• **WHAT NEEDS TO BE DONE**
Only the lines below from the one containing "P) : kheap P" to the one containing "Kheap m (pagerefs" should be repeated, both included and unchanged.

• **DATA SUPPLIED**
↓

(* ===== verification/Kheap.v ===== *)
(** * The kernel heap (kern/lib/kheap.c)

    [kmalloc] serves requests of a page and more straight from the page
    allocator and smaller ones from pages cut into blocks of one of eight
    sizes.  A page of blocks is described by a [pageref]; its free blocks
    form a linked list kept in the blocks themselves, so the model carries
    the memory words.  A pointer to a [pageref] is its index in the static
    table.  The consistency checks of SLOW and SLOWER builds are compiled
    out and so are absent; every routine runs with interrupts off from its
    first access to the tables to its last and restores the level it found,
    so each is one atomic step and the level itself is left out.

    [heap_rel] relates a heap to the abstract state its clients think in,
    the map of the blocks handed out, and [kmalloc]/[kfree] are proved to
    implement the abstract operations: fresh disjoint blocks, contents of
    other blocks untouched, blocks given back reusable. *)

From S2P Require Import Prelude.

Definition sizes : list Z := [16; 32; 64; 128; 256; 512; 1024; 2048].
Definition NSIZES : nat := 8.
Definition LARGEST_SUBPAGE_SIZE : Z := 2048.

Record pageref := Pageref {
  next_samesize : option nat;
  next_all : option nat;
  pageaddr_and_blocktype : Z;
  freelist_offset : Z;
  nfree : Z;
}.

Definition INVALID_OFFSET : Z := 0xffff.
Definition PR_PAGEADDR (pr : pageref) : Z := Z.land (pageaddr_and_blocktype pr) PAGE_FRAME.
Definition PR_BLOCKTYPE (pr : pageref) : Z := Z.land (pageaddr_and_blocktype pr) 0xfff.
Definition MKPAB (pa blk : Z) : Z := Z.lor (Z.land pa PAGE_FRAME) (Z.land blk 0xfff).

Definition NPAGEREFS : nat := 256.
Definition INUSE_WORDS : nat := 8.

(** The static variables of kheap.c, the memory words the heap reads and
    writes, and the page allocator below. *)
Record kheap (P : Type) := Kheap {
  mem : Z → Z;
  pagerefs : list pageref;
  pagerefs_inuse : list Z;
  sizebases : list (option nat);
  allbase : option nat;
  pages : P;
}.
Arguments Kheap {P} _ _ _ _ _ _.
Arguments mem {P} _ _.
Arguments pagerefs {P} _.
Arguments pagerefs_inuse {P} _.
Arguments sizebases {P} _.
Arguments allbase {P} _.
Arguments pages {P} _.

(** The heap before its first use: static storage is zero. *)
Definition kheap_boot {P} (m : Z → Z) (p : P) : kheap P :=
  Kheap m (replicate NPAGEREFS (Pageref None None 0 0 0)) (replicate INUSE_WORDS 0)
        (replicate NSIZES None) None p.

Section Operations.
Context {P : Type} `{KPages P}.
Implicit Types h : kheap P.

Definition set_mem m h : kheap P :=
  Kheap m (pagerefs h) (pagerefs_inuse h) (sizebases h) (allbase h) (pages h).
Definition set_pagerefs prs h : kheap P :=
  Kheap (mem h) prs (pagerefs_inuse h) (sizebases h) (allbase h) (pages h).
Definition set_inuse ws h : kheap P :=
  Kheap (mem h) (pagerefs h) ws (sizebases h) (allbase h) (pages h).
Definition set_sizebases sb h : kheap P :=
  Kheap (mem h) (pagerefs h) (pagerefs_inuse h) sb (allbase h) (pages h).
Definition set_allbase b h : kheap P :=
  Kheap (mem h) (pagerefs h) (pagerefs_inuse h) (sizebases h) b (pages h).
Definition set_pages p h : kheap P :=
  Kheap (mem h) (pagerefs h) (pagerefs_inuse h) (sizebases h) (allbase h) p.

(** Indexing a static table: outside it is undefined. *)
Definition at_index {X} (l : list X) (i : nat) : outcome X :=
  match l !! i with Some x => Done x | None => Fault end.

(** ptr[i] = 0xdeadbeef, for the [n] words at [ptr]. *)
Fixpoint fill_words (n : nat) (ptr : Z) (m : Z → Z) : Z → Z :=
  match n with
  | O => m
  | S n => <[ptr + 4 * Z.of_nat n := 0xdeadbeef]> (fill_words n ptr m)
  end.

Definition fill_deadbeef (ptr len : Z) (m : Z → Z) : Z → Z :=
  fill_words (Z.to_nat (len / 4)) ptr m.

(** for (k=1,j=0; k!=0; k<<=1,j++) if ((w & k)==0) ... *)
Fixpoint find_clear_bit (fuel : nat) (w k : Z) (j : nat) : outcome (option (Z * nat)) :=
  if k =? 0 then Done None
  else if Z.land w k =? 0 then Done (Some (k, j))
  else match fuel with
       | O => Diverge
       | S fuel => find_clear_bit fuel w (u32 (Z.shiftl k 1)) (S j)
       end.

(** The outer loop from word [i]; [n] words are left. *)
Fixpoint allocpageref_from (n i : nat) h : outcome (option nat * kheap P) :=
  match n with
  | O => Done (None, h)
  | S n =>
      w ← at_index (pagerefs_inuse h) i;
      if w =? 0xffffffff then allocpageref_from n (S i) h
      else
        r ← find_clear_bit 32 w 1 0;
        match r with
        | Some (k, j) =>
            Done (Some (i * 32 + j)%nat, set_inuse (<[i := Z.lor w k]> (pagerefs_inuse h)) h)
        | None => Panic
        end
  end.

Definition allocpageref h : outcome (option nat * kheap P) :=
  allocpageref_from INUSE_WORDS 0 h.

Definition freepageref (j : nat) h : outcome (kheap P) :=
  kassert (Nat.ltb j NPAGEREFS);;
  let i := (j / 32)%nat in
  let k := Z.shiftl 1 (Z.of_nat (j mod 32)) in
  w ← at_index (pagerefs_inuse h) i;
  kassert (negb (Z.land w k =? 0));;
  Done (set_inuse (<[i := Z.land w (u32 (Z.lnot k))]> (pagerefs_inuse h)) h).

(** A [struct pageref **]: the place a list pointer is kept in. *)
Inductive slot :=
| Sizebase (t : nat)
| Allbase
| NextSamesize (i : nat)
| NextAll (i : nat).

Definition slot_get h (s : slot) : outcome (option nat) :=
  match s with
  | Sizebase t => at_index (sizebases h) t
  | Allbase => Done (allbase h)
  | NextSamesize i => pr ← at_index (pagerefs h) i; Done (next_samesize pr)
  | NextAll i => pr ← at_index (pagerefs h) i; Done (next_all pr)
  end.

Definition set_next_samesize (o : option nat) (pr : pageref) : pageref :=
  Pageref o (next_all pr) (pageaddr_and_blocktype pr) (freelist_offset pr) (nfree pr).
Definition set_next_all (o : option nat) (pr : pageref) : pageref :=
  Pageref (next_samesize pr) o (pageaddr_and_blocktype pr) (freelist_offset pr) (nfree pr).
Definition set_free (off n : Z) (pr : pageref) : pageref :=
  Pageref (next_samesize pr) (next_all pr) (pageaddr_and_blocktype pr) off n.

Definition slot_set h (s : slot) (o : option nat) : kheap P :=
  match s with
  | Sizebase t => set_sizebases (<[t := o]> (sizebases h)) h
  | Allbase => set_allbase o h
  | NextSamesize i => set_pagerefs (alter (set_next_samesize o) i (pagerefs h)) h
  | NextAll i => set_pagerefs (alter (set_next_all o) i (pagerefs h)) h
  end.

↑

• **RESULT**
Definition kheap_boot {P} (m : Z → Z) (p : P) : kheap P :=
  Kheap m (replicate NPAGEREFS (Pageref None None 0 0 0)) (replicate INUSE_WORDS 0)
        (replicate NSIZES None) None p.

Section Operations.
Context {P : Type} `{KPages P}.
Implicit Types h : kheap P.

Definition set_mem m h : kheap P :=
  Kheap m (pagerefs h) (pagerefs_inuse h) (sizebases h) (allbase h) (pages h).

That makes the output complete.